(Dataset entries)
(* ===== verification/CacheMetadata.v ===== *)
(** * Metadata of a cached download

    [cache_metadata.py]: the validators of an HTTP response (its ETag and its date) are
    kept in a small text file that names the digest of the body they belong to. *)

From S2P Require Import Prelude PyStr Models Json Utf8 Sha256.

Open Scope Z_scope.

Definition _MAX_METADATA_BYTES : Z := 2048.
Definition _MAX_VALIDATOR_LENGTH : Z := 1024.
Definition _DIGEST_LENGTH : Z := 64.

Record CacheValidators := { etag : str; last_modified : str }.

Definition _safe_validator (v : str) : bool :=
  (len v <=? _MAX_VALIDATOR_LENGTH) && forallb (fun c => (32 <=? c) && (c <=? 126))%N v.

Definition _valid_digest (v : str) : bool :=
  (len v =? _DIGEST_LENGTH) && forallb (fun c => existsb (N.eqb c) (lit "0123456789abcdef")) v.

(** [b.decode("ascii")] *)
Definition decode_ascii (b : bytes) : option str :=
  if forallb (fun c => c <=? 127)%N b then Some b else None.

Definition parse_cache_metadata (metadata body : bytes) : option CacheValidators :=
  if _MAX_METADATA_BYTES <? len metadata then None
  else
    text ← decode_ascii metadata;
    match split text (lit "
") with
    | [etag; last_modified; digest; ending] =>
        if negb (bool_decide (ending = [])) || negb (_valid_digest digest)
           || negb (bool_decide (digest = hexdigest body))
        then None
        else if negb (_safe_validator etag) || negb (_safe_validator last_modified) then None
        else if bool_decide (etag = []) && bool_decide (last_modified = []) then None
        else Some {| etag := etag; last_modified := last_modified |}
    | _ => None
    end.

(** [value if value is not None and _safe_validator(value) else ""] *)
Definition safe_text (v : option str) : str :=
  match v with
  | Some v => if _safe_validator v then v else []
  | None => []
  end.

Definition serialize_cache_metadata (body : bytes) (etag last_modified : option str) : res bytes :=
  Utf8.encode (safe_text etag ++ lit "
" ++ safe_text last_modified ++ lit "
" ++ hexdigest body ++ lit "
").

(** ** The text of a metadata file *)

Definition plain (s : str) : Prop := Forall (fun c => 32 <= c <= 126)%N s.

Lemma newline_lit : lit "
" = [10%N].
Proof. reflexivity. Qed.

Lemma safe_validator_spec v : _safe_validator v = true <-> len v <= 1024 /\ plain v.
Proof.
  unfold _safe_validator, plain, _MAX_VALIDATOR_LENGTH. rewrite andb_true_iff, Z.leb_le, forallb_forall, Forall_forall.
  setoid_rewrite andb_true_iff. setoid_rewrite N.leb_le. setoid_rewrite <-list_elem_of_In. done.
Qed.

Lemma safe_text_plain v : len (safe_text v) <= 1024 /\ plain (safe_text v).
Proof.
  destruct v as [v|]; simpl; [|split; [done | constructor]].
  destruct (_safe_validator v) eqn:E; [by apply safe_validator_spec | split; [done | constructor]].
Qed.

Lemma hex_digit_plain n : (n < 16)%N -> existsb (N.eqb (hex_digit n)) (lit "0123456789abcdef") = true.
Proof.
  intros Hn. assert (n ∈ N.of_nat <$> seq 0 16) as Hin.
  { apply list_elem_of_fmap. exists (N.to_nat n). rewrite N2Nat.id, elem_of_seq. split; [done | lia]. }
  assert (Forall (fun n => existsb (N.eqb (hex_digit n)) (lit "0123456789abcdef") = true) (N.of_nat <$> seq 0 16)) as H.
  { vm_compute. repeat constructor. }
  rewrite Forall_forall in H. by apply H.
Qed.

Lemma word_bytes w n : Forall (fun b => b < 256)%N (be_bytes w n).
Proof.
  revert n. induction w as [|w IH]; intros n; simpl; [constructor|]. apply Forall_app. split; [apply IH|].
  constructor; [|constructor]. by apply N.mod_lt.
Qed.

Lemma hexdigest_valid body : _valid_digest (hexdigest body) = true.
Proof.
  unfold _valid_digest. apply andb_true_iff. split.
  - unfold len. rewrite length_hexdigest. reflexivity.
  - apply forallb_forall. intros x Hx%list_elem_of_In. unfold hexdigest in Hx.
    apply list_elem_of_bind in Hx as (b & Hx & Hb). unfold digest in Hb.
    apply list_elem_of_bind in Hb as (w & Hb & _).
    pose proof (word_bytes 4 w) as Hw. rewrite Forall_forall in Hw. specialize (Hw b Hb).
    assert (x = hex_digit (b / 16) \/ x = hex_digit (b mod 16)) as [-> | ->] by set_solver; apply hex_digit_plain.
    + apply N.Div0.div_lt_upper_bound. lia.
    + by apply N.mod_lt.
Qed.

Lemma digest_plain d : _valid_digest d = true -> plain d /\ len d = 64.
Proof.
  unfold _valid_digest, plain, _DIGEST_LENGTH. rewrite andb_true_iff, Z.eqb_eq, forallb_forall, Forall_forall.
  intros [Hl H]. split; [|done]. intros c Hc%list_elem_of_In. apply H, existsb_exists in Hc as (x & Hx & ->%N.eqb_eq).
  revert x Hx. apply List.Forall_forall. vm_compute. repeat (constructor; [split; discriminate|]). constructor.
Qed.

Lemma plain_no_newline s : plain s -> 10%N ∉ s.
Proof. unfold plain. rewrite Forall_forall. intros H Hin. specialize (H _ Hin). lia. Qed.
#[local] Hint Resolve plain_no_newline : core.

(** The file of two validators and a digest. *)
Definition metadata_text (e l d : str) : str := join [10%N] [e; l; d; []].

Lemma metadata_text_ascii e l d :
  plain e -> plain l -> plain d -> Forall (fun c => c <= 127)%N (metadata_text e l d).
Proof.
  assert (forall s, plain s -> Forall (fun c => c <= 127)%N s) as Hp.
  { intros s H. eapply Forall_impl; [exact H|]. cbn. lia. }
  intros. unfold metadata_text. cbn [join]. repeat (apply Forall_app; split; [auto|]); auto; try constructor; done.
Qed.

Lemma serialize_text body e l :
  serialize_cache_metadata body e l = Ok (metadata_text (safe_text e) (safe_text l) (hexdigest body)).
Proof.
  unfold serialize_cache_metadata. rewrite newline_lit.
  change (metadata_text ?a ?b ?d) with (a ++ [10%N] ++ b ++ [10%N] ++ d ++ [10%N] ++ []).
  rewrite app_nil_r. apply encode_ascii.
  pose proof (safe_text_plain e) as [_ ?]. pose proof (safe_text_plain l) as [_ ?].
  destruct (digest_plain _ (hexdigest_valid body)) as [? _].
  by apply metadata_text_ascii.
Qed.

Lemma metadata_text_split e l d :
  plain e -> plain l -> plain d -> split (metadata_text e l d) [10%N] = [e; l; d; []].
Proof. intros. unfold metadata_text. apply split_join; [done|]. repeat constructor; auto. set_solver. Qed.

Lemma metadata_text_length e l d : len (metadata_text e l d) = len e + len l + len d + 3.
Proof. unfold metadata_text, len. cbn [join]. rewrite !length_app. cbn [length]. lia. Qed.

Lemma parse_serialized e l body :
  plain e -> plain l -> len e <= 1024 -> len l <= 1024 -> len e + len l <= 1981 -> e <> [] \/ l <> [] ->
  parse_cache_metadata (metadata_text e l (hexdigest body)) body = Some {| etag := e; last_modified := l |}.
Proof.
  intros He Hl Le Ll Hlen Hne. destruct (digest_plain _ (hexdigest_valid body)) as [Hd Ld].
  unfold parse_cache_metadata, _MAX_METADATA_BYTES, decode_ascii. rewrite metadata_text_length, Ld.
  destruct (Z.ltb_spec 2048 (len e + len l + 64 + 3)); [lia|].
  rewrite (proj2 (forallb_forall _ _)).
  2:{ intros c Hc%list_elem_of_In. apply N.leb_le.
      pose proof (metadata_text_ascii e l _ He Hl Hd) as Ha. rewrite Forall_forall in Ha. by apply Ha. }
  cbn [mbind option_bind]. rewrite newline_lit, metadata_text_split by done.
  rewrite hexdigest_valid, !bool_decide_true, !(proj2 (safe_validator_spec _)) by done. cbn [negb orb].
  destruct (bool_decide_reflect (e = [])), (bool_decide_reflect (l = [])); simpl; naive_solver.
Qed.

Lemma parse_metadata_text m body v :
  parse_cache_metadata m body = Some v ->
  _safe_validator (etag v) = true /\ _safe_validator (last_modified v) = true
  /\ (etag v <> [] \/ last_modified v <> []) /\ len m <= 2048
  /\ m = metadata_text (etag v) (last_modified v) (hexdigest body).
Proof.
  unfold parse_cache_metadata, decode_ascii, _MAX_METADATA_BYTES.
  destruct (Z.ltb_spec 2048 (len m)) as [|Hl]; [done|]. destruct (forallb _ m); cbn [mbind option_bind]; [|done].
  rewrite newline_lit. destruct (split m [10%N]) as [|e [|l [|d [|x [|? ?]]]]] eqn:Em; try done.
  destruct (bool_decide_reflect (x = [])) as [->|]; [|done].
  destruct (_valid_digest d); [|done]. destruct (bool_decide_reflect (d = hexdigest body)) as [->|]; [|done].
  cbn [negb orb]. destruct (_safe_validator e) eqn:Ee, (_safe_validator l) eqn:El; try done. cbn [negb orb].
  intros H. pose proof (join_split 10%N m) as Hj. rewrite Em in Hj. symmetry in Hj.
  destruct (bool_decide_reflect (e = [])), (bool_decide_reflect (l = [])); simpl in H; try done;
    injection H as <-; cbn; split_and!; auto.
Qed.

(** A metadata file is trusted for a body exactly when it is the one the helper writes
    for that body and those validators: they are printable, one of them is there, and
    together they have at most 1981 characters (each alone may have 1024, so that a longer
    pair is written and then never trusted). *)
Theorem cache_metadata_exact metadata body v :
  parse_cache_metadata metadata body = Some v <->
  serialize_cache_metadata body (Some (etag v)) (Some (last_modified v)) = Ok metadata
  /\ _safe_validator (etag v) = true /\ _safe_validator (last_modified v) = true
  /\ (etag v <> [] \/ last_modified v <> []) /\ len (etag v) + len (last_modified v) <= 1981.
Proof.
  rewrite serialize_text. cbn [safe_text]. pose proof (digest_plain _ (hexdigest_valid body)) as [_ Ld]. split.
  - intros (He & Hl & Hne & Hlen & Hm)%parse_metadata_text. rewrite He, Hl. rewrite Hm in Hlen |- *.
    rewrite metadata_text_length in Hlen. repeat split; auto; lia.
  - intros (Hm & He & Hl & Hne & Hlen). rewrite He, Hl in Hm. injection Hm as <-.
    apply safe_validator_spec in He as [? ?], Hl as [? ?]. rewrite parse_serialized by done. by destruct v.
Qed.

Lemma metadata_roundtrip_sample :
  (m ← serialize_cache_metadata (lit "{}") (Some (lit "W/1")) None;
   Ok (parse_cache_metadata m (lit "{}"), parse_cache_metadata m (lit "[]")))
  = Ok (Some {| etag := lit "W/1"; last_modified := [] |}, None).
Proof. vm_compute. reflexivity. Qed.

Try it »
The answer should consist of every line above in which "mbind" appears.

Exercise output »
  cbn [mbind option_bind]. rewrite newline_lit, metadata_text_split by done.
  destruct (Z.ltb_spec 2048 (len m)) as [|Hl]; [done|]. destruct (forallb _ m); cbn [mbind option_bind]; [|done].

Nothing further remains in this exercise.